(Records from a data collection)
- Opening Delimiter -

(* ===== verification/PacketWitnesses.v ===== *)
(** The round trip of packets on concrete frames: a tagged GTP-U tunnel with a packet
    inside, IPv6 fragments, and padding. *)
From S2P Require Import PacketTheorems.
#[local] Open Scope Z_scope.

Definition A4 : bytes := [10; 0; 0; 1].
Definition B4 : bytes := [192; 168; 1; 20].
Definition A6 : bytes := [0x20; 0x01; 0x0d; 0xb8; 0; 0; 0; 0; 0; 0; 0; 0; 0; 0; 0; 1].
Definition B6 : bytes := [0x20; 0x01; 0x0d; 0xb8; 0; 0; 0; 0; 0; 0; 0; 0; 0; 0; 0; 2].

(** A G-PDU with a sequence number and a container extension header around an IPv6
    packet with hop-by-hop options, over tagged IPv4 with an option word. *)
Definition user_packet : ip := V6 A6 B6 [Options 0 [1; 4; 0; 0; 0; 0]] (Tcp 40000 443 0x18 [1; 2; 3]).
Definition g_pdu : gtpu := {|
  g_e := true; g_s := true; g_pn := false; g_spare := false;
  g_type := 255; g_teid := 0x11223344; g_seq := 513; g_npdu := 0;
  g_exts := [(0x85, 1%nat)]; g_inner := Some user_packet; g_rest := []
|}.
Definition tunnel_ip : ip :=
  V4 A4 B4 1 true false 0 (Udp 2152 2152 (length (gtpu_bytes g_pdu)) (gtpu_bytes g_pdu)).
Definition tunnel_frame : frame := Frame [(0x88A8, 100); (0x8100, 7)] (Tunnel tunnel_ip g_pdu) [0; 0; 0].

(** A later IPv6 fragment: no ports. *)
Definition later_frame : frame :=
  Frame [] (Ip (V6 A6 B6 [Fragment 0 100 0 true 77] (Udp 1000 2000 900 [5; 6; 7; 8]))) [].

(** Validity of a concrete frame, by computation. *)
Ltac valid :=
  cbv [frame_valid net_valid l4_valid ext_valid carries_gtpu];
  cbn [fr_vlans fr_net fr_trailer ip_body ip_kind g_type g_teid g_seq g_npdu g_exts g_e g_inner g_rest fst snd];
  repeat lazymatch goal with
  | |- ip_valid _ => fail
  | |- gtpu_valid _ => fail
  | |- _ /\ _ => split
  | |- Forall _ [] => apply List.Forall_nil
  | |- Forall _ (_ :: _) => apply List.Forall_cons
  | |- Forall _ ?l => let l' := eval hnf in l in progress change l with l'
  | |- is_u _ _ => split; vm_compute; [discriminate|reflexivity]
  | |- (_ <= _)%nat => vm_compute; lia
  | |- _ = _ => vm_compute; reflexivity
  | |- _ <= _ => vm_compute; discriminate
  | |- _ < _ => vm_compute; reflexivity
  | |- _ <> _ => vm_compute; discriminate
  | |- _ -> _ => intros
  | |- _ <-> _ => split
  end.

Lemma user_packet_valid : ip_valid user_packet.
Proof. unfold ip_valid, user_packet. valid. by left. Qed.

Lemma g_pdu_valid : gtpu_valid g_pdu.
Proof.
  unfold gtpu_valid, g_pdu. valid; [done|done|].
  match goal with H : Some _ = Some _ |- _ => injection H as <- end. apply user_packet_valid.
Qed.

Lemma tunnel_ip_valid : ip_valid tunnel_ip.
Proof.
  unfold ip_valid, tunnel_ip. valid.
Qed.

Lemma tunnel_frame_valid : frame_valid tunnel_frame.
Proof.
  unfold tunnel_frame, tunnel_ip. valid; [apply tunnel_ip_valid|by left|apply g_pdu_valid].
Qed.

Lemma later_frame_valid : frame_valid later_frame.
Proof.
  unfold later_frame. valid; [unfold ip_valid; valid; discriminate|]. by intros [? _].
Qed.

(** What the grammar promises for the tunnel: the outer packet, the tunnel and the
    packet inside. *)
Example tunnel_frame_fields :
  let pi := frame_result tunnel_frame in
  (pi_vlan_ids pi, pi_ip_proto pi, pi_dst_port pi) = ([100; 7], 17, 2152) /\
  (pi_gtp_seq pi, pi_teid pi, pi_gtp_ext_count pi) = (513, 0x11223344, 1) /\
  (pi_inner_version pi, pi_inner_proto pi, pi_inner_src_port pi, pi_inner_dst_port pi) = (6, 6, 40000, 443) /\
  pi_inner_dst pi = B6.
Proof. vm_compute. repeat split. Qed.

Example later_frame_fields :
  let pi := frame_result later_frame in
  pi_frag pi = FRAG_LATER /\ pi_frag_id pi = 77 /\ pi_ip_proto pi = 17 /\ pi_has_l4 pi = false.
Proof. vm_compute. repeat split. Qed.

Lemma decode_built_frame_witness :
  decode_frame (frame_bytes tunnel_frame) 144 144 = Some (DEC_OK, frame_result tunnel_frame) /\
  decode_frame (frame_bytes later_frame) 74 74 = Some (DEC_OK, frame_result later_frame).
Proof.
  split.
  - exact (decode_built_frame tunnel_frame tunnel_frame_valid).
  - exact (decode_built_frame later_frame later_frame_valid).
Defined.
(** * Announcements endpoints of the High School Management System API

    A shallow embedding of [src/backend/routers/announcements.py]: the five
    request handlers ([get_announcements], [get_announcement],
    [create_announcement], [update_announcement], [delete_announcement]) and
    the helper [serialize_announcement], written as programs of a small
    state-and-exception monad over the two MongoDB collections the module
    imports from [..database].

    Python dictionaries are finite maps from field names to BSON values,
    exceptions are values of [exn], and the storage operations the handlers
    call ([find_one], [find(...).sort(...)], [insert_one], [update_one],
    [delete_one]) are functions on the list of stored documents.  The
    library functions whose grammar the module does not fix
    ([datetime.fromisoformat], [datetime.isoformat], [ObjectId(...)],
    [str(ObjectId)]) are the fields of the class [Runtime]; a reference
    instance is given in [Module Reference]. *)

From Stdlib Require Import ZArith String Ascii List Sorted.
From stdpp Require Import base option list gmap strings sorting.

Local Open Scope string_scope.
Local Open Scope Z_scope.

(** ** Python values the handlers manipulate *)

(** [datetime.datetime]: the calendar fields and the UTC offset of an aware
    value in seconds ([None] for a naive one). *)
Record datetime := mk_datetime {
  year : Z; month : Z; day : Z;
  hour : Z; minute : Z; second : Z; microsecond : Z;
  utcoffset : option Z
}.

(** [bson.ObjectId]: twelve bytes, read as a number. *)
Definition oid : Type := N.

(** BSON values found in the fields of the documents of this module. *)
Inductive value :=
  | VStr (s : string)
  | VOid (o : oid)
  | VDate (millis : Z).

Global Instance value_eq_dec : EqDecision value.
Proof. solve_decision. Defined.

(** A document (a Python [dict] with string keys). *)
Abbreviation doc := (gmap string value).

(** Exceptions raised in the module or by the libraries it calls. *)
Inductive exn :=
  | HTTPException (status_code : Z) (detail : string)
  | ValueError
  | TypeError
  | AttributeError
  | DuplicateKeyError.
(* ===== verification/GoSort.v ===== *)
(** * [sort.SliceStable] and index-based comparison

    A stable sort is determined by its comparison, so it is written as an
    insertion sort. The last section is the sort as it runs on the array, with
    a comparison of positions: for at most twenty elements [sort.SliceStable] is
    a plain insertion sort by swaps. *)

From S2P Require Import Prelude.

(** Filters that agree on the elements of the list. *)
Lemma filter_ext_in {A} (P Q : A → Prop) `{∀ x, Decision (P x), ∀ x, Decision (Q x)} (l : list A) :
  (∀ x, x ∈ l → P x ↔ Q x) → filter P l = filter Q l.
Proof.
  induction l as [|x l IH]; intros HPQ; [done|]. rewrite !filter_cons.
  pose proof (HPQ x ltac:(left)) as Hx. rewrite IH by (intros; apply HPQ; by right).
  destruct (decide (P x)), (decide (Q x)); done || tauto.
Qed.

Section stable.
Context {A : Type} (less : A → A → bool).

Fixpoint insert_stable (x : A) (l : list A) : list A :=
  match l with
  | [] => [x]
  | y :: l' => if less y x then y :: insert_stable x l' else x :: l
  end.

Definition sort_stable (l : list A) : list A := foldr insert_stable [] l.

Lemma insert_stable_perm x l : insert_stable x l ≡ₚ x :: l.
Proof.
  induction l as [|y l IH]; [done|]. cbn. destruct (less y x); [|done].
  rewrite IH. apply Permutation_swap.
Qed.

Lemma sort_stable_perm l : sort_stable l ≡ₚ l.
Proof. induction l as [|x l IH]; [done|]. cbn. by rewrite insert_stable_perm, IH. Qed.

Lemma sort_stable_elem x l : x ∈ sort_stable l ↔ x ∈ l.
Proof. by rewrite sort_stable_perm. Qed.

(** The comparison is a strict weak order. *)
Class StrictWeak : Prop := {
  sw_irrefl x : less x x = false;
  sw_trans x y z : less x y = true → less y z = true → less x z = true;
  sw_incomp x y z : less x y = false → less y z = false → less x z = false }.

Context `{StrictWeak}.

Lemma sw_asym x y : less x y = true → less y x = false.
Proof.
  intros Hxy. destruct (less y x) eqn:E; [|done].
  pose proof (sw_trans x y x Hxy E) as Hx. by rewrite sw_irrefl in Hx.
Qed.

(** No later element is smaller. *)
Definition sorted_by (l : list A) : Prop := StronglySorted (λ x y, less y x = false) l.

Lemma insert_stable_sorted x l : sorted_by l → sorted_by (insert_stable x l).
Proof.
  induction l as [|y l IH]; intros Hs; [by repeat constructor|]. cbn.
  inversion_clear Hs as [|? ? Hs' Hy]. destruct (less y x) eqn:E.
  - constructor; [by apply IH|]. rewrite Forall_forall in Hy |- *. intros z Hz.
    rewrite insert_stable_perm in Hz. apply elem_of_cons in Hz as [->|Hz]; [by apply sw_asym|by apply Hy].
  - constructor; [by constructor|]. constructor; [done|].
    rewrite Forall_forall in Hy |- *. intros z Hz. apply (sw_incomp z y x); [by apply Hy|done].
Qed.

Lemma sort_stable_sorted l : sorted_by (sort_stable l).
Proof. induction l as [|x l IH]; [constructor|]. cbn. by apply insert_stable_sorted. Qed.

(** Elements no comparison tells apart keep their order. *)
Lemma insert_stable_filter (P : A → Prop) `{∀ x, Decision (P x)} x l :
  (∀ y z, P y → P z → less y z = false) → sorted_by l →
  filter P (insert_stable x l) = filter P (x :: l).
Proof.
  intros HP. induction l as [|y l IH]; intros Hs; [done|]. cbn [insert_stable].
  destruct (less y x) eqn:E; [|done]. inversion_clear Hs as [|? ? Hs' Hy].
  rewrite (filter_cons _ y), IH by done. rewrite !(filter_cons _ x), (filter_cons _ y).
  destruct (decide (P x)) as [Hx|Hx], (decide (P y)) as [Hy'|Hy']; try done.
  by rewrite (HP y x Hy' Hx) in E.
Qed.

Lemma sort_stable_filter (P : A → Prop) `{∀ x, Decision (P x)} l :
  (∀ y z, P y → P z → less y z = false) → filter P (sort_stable l) = filter P l.
Proof.
  intros HP. induction l as [|x l IH]; [done|].
  change (sort_stable (x :: l)) with (insert_stable x (sort_stable l)).
  rewrite insert_stable_filter by (done || apply sort_stable_sorted).
  by rewrite !filter_cons, IH.
Qed.

(** The first element after sorting has nothing below it. *)
Lemma sort_stable_head l x l' : sort_stable l = x :: l' → x ∈ l ∧ ∀ y, y ∈ l → less y x = false.
Proof.
  intros E. pose proof (sort_stable_sorted l) as Hs. rewrite E in Hs.
  inversion_clear Hs as [|? ? _ Hx]. split.
  - apply sort_stable_elem. rewrite E. left.
  - intros y Hy. apply sort_stable_elem in Hy. rewrite E in Hy.
    apply elem_of_cons in Hy as [->|Hy]; [apply sw_irrefl|]. rewrite Forall_forall in Hx. by apply Hx.
Qed.

Lemma sort_stable_nil l : sort_stable l = [] ↔ l = [].
Proof.
  split; [|by intros ->]. intros E. pose proof (sort_stable_perm l) as Hp. rewrite E in Hp.
  by apply Permutation_nil_l in Hp.
Qed.
End stable.

Arguments StrictWeak {A} less.

(** A comparison of integer keys. *)
#[export] Instance key_weak {A} (f : A → Z) : StrictWeak (λ x y, f x <? f y).
Proof.
  split; intros; rewrite ?Z.ltb_lt, ?Z.ltb_ge in *; lia.
Qed.
#[export] Instance key_weak_desc {A} (f : A → Z) : StrictWeak (λ x y, f y <? f x).
Proof.
  split; intros; rewrite ?Z.ltb_lt, ?Z.ltb_ge in *; lia.
Qed.

(** ** Sorting with a comparison of positions *)

(** Swap the elements at [j - 1] and [j]. *)
Definition swap_down {A} (j : nat) (l : list A) : list A :=
  match l !! (j - 1)%nat, l !! j with
  | Some x, Some y => <[j := x]> (<[(j - 1)%nat := y]> l)
  | _, _ => l
  end.

(** [for j := i; j > 0 && less(j, j-1); j-- { swap(j, j-1) }]. *)
Fixpoint sift_down {A} (less : nat → nat → bool) (j : nat) (l : list A) : list A :=
  match j with
  | O => l
  | S j' => if less j j' then sift_down less j' (swap_down j l) else l
  end.

(** The insertion sort of [sort.SliceStable] on at most twenty elements. *)
Definition insertion_by_index {A} (less : nat → nat → bool) (l : list A) : list A :=
  foldl (λ l i, sift_down less i l) l (seq 1 (length l - 1)).

Lemma swap_down_perm {A} j (l : list A) : swap_down (S j) l ≡ₚ l.
Proof.
  unfold swap_down. replace (S j - 1)%nat with j by lia.
  destruct (l !! j) as [x|] eqn:Ex, (l !! S j) as [y|] eqn:Ey; try done.
  rewrite <- (take_drop_middle l j x Ex) at 2.
  assert (Ed : drop (S j) l = y :: drop (S (S j)) l) by (by apply drop_S).
  rewrite Ed. rewrite <- (take_drop_middle l j x Ex) at 1. rewrite Ed.
  pose proof (lookup_lt_Some _ _ _ Ex) as Hj.
  assert (Hl : length (take j l) = j) by (rewrite length_take; lia).
  rewrite insert_app_r_alt by lia. rewrite Hl, Nat.sub_diag. cbn [insert list_insert].
  rewrite insert_app_r_alt by lia. rewrite Hl. replace (S j - j)%nat with 1%nat by lia.
  cbn [insert list_insert]. apply Permutation_app_head, Permutation_swap.
Qed.

Lemma sift_down_perm {A} less j (l : list A) : sift_down less j l ≡ₚ l.
Proof.
  revert l. induction j as [|j IH]; intros l; [done|]. cbn [sift_down].
  destruct (less _ _); [|done]. by rewrite IH, swap_down_perm.
Qed.

Lemma insertion_by_index_perm {A} less (l : list A) : insertion_by_index less l ≡ₚ l.
Proof.
  unfold insertion_by_index. generalize (seq 1 (length l - 1)). intros idx. revert l.
  induction idx as [|i idx IH]; intros l; [done|]. cbn [foldl]. by rewrite IH, sift_down_perm.
Qed.

(** ** Comparing floats *)

Definition is_nan (f : float64) : bool := match f with SpecFloat.S754_nan => true | _ => false end.

(** The place of a float in the order: class, exponent and mantissa. *)
Definition rank (f : float64) : Z * Z * Z :=
  match f with
  | SpecFloat.S754_infinity true => (-2, 0, 0)
  | SpecFloat.S754_finite true m e => (-1, - e, - Z.pos m)
  | SpecFloat.S754_zero _ => (0, 0, 0)
  | SpecFloat.S754_finite false m e => (1, e, Z.pos m)
  | SpecFloat.S754_infinity false => (2, 0, 0)
  | SpecFloat.S754_nan => (3, 0, 0)
  end.

Definition rank_lt (a b : Z * Z * Z) : Prop :=
  a.1.1 < b.1.1 ∨ a.1.1 = b.1.1 ∧ (a.1.2 < b.1.2 ∨ a.1.2 = b.1.2 ∧ a.2 < b.2).

Lemma fltb_rank a b :
  is_nan a = false → is_nan b = false → fltb a b = true ↔ rank_lt (rank a) (rank b).
Proof.
  unfold fltb, SpecFloat.SFltb, rank_lt.
  destruct a as [sa|sa| |sa ma ea], b as [sb|sb| |sb mb eb]; try done; intros _ _;
    destruct sa, sb; cbn; try (split; [intros ?; try done; lia|intros ?; try done; exfalso; lia]).
  - destruct (Z.compare_spec ea eb) as [->|E|E]; cbn.
    + change (Pos.compare_cont Eq ma mb) with (Pos.compare ma mb).
      destruct (Pos.compare_spec ma mb) as [->|Em|Em]; cbn; split; intros ?; try done; lia.
    + split; intros ?; try done; lia.
    + split; intros ?; try done; lia.
  - destruct (Z.compare_spec ea eb) as [->|E|E]; cbn.
    + change (Pos.compare_cont Eq ma mb) with (Pos.compare ma mb).
      destruct (Pos.compare_spec ma mb) as [->|Em|Em]; cbn; split; intros ?; try done; lia.
    + split; intros ?; try done; lia.
    + split; intros ?; try done; lia.
Qed.

(** Keys that are numbers compare as a strict weak order. *)
Lemma float_weak {A} (f : A → float64) :
  (∀ x, is_nan (f x) = false) → StrictWeak (λ x y, fltb (f x) (f y)).
Proof.
  intros Hf. assert (Hlt : ∀ x y, fltb (f x) (f y) = true ↔ rank_lt (rank (f x)) (rank (f y)))
    by (intros; by apply fltb_rank).
  assert (Hge : ∀ x y, fltb (f x) (f y) = false ↔ ¬ rank_lt (rank (f x)) (rank (f y))).
  { intros x y. rewrite <- Hlt. by rewrite not_true_iff_false. }
  split; intros *; rewrite ?Hlt, ?Hge; unfold rank_lt; lia.
Qed.

(** ** Sorting by numbers *)

Lemma insert_stable_ext {A} (less less' : A → A → bool) x l :
  (∀ y, y ∈ l → less y x = less' y x) → insert_stable less x l = insert_stable less' x l.
Proof.
  induction l as [|y l IH]; intros Hl; [done|]. cbn. rewrite <- (Hl y) by left.
  destruct (less y x); [|done]. f_equal. apply IH. intros z Hz. apply Hl. by right.
Qed.

Lemma sort_stable_ext {A} (less less' : A → A → bool) l :
  (∀ x y, x ∈ l → y ∈ l → less x y = less' x y) → sort_stable less l = sort_stable less' l.
Proof.
  induction l as [|x l IH]; intros Hl; [done|].
  change (insert_stable less x (sort_stable less l) = insert_stable less' x (sort_stable less' l)).
  rewrite <- IH by (intros; apply Hl; by right). apply insert_stable_ext.
  intros y Hy. rewrite sort_stable_elem in Hy. apply Hl; [by right|left].
Qed.

Lemma sorted_by_ext {A} (less less' : A → A → bool) l :
  (∀ x y, x ∈ l → y ∈ l → less x y = less' x y) → sorted_by less l → sorted_by less' l.
Proof.
  intros Hl. unfold sorted_by. induction 1 as [|x l Hs IH Hx]; constructor.
  - apply IH. intros; apply Hl; by right.
  - rewrite Forall_forall in Hx |- *. intros y Hy. rewrite <- Hl by ((by left) || (by right)). by apply Hx.
Qed.

(** A list whose keys are numbers is sorted by them. *)
Lemma sort_by_numbers {A} (f : A → float64) l :
  (∀ x, x ∈ l → is_nan (f x) = false) →
  sorted_by (λ x y, fltb (f x) (f y)) (sort_stable (λ x y, fltb (f x) (f y)) l).
Proof.
  intros Hf. set (g x := if is_nan (f x) then f_zero else f x).
  assert (Hg : ∀ x, x ∈ l → g x = f x) by (intros x Hx; unfold g; by rewrite (Hf x Hx)).
  assert (Hw : StrictWeak (λ x y, fltb (g x) (g y))).
  { apply float_weak. intros x. unfold g. destruct (is_nan (f x)) eqn:E; [done|exact E]. }
  rewrite (sort_stable_ext _ (λ x y, fltb (g x) (g y))) by (intros x y Hx Hy; by rewrite !Hg).
  apply (sorted_by_ext (λ x y, fltb (g x) (g y))); [|by apply sort_stable_sorted].
  intros x y Hx Hy. rewrite sort_stable_elem in Hx, Hy. by rewrite !Hg.
Qed.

- Closing Delimiter -

**Problem statement**
Set down, exactly as they appear, the lines above from the first one to the line that holds "g_type := 255;", both included, please, and no others.

**Completed exercise**
(* ===== verification/PacketWitnesses.v ===== *)
(** The round trip of packets on concrete frames: a tagged GTP-U tunnel with a packet
    inside, IPv6 fragments, and padding. *)
From S2P Require Import PacketTheorems.
#[local] Open Scope Z_scope.

Definition A4 : bytes := [10; 0; 0; 1].
Definition B4 : bytes := [192; 168; 1; 20].
Definition A6 : bytes := [0x20; 0x01; 0x0d; 0xb8; 0; 0; 0; 0; 0; 0; 0; 0; 0; 0; 0; 1].
Definition B6 : bytes := [0x20; 0x01; 0x0d; 0xb8; 0; 0; 0; 0; 0; 0; 0; 0; 0; 0; 0; 2].

(** A G-PDU with a sequence number and a container extension header around an IPv6
    packet with hop-by-hop options, over tagged IPv4 with an option word. *)
Definition user_packet : ip := V6 A6 B6 [Options 0 [1; 4; 0; 0; 0; 0]] (Tcp 40000 443 0x18 [1; 2; 3]).
Definition g_pdu : gtpu := {|
  g_e := true; g_s := true; g_pn := false; g_spare := false;
  g_type := 255; g_teid := 0x11223344; g_seq := 513; g_npdu := 0;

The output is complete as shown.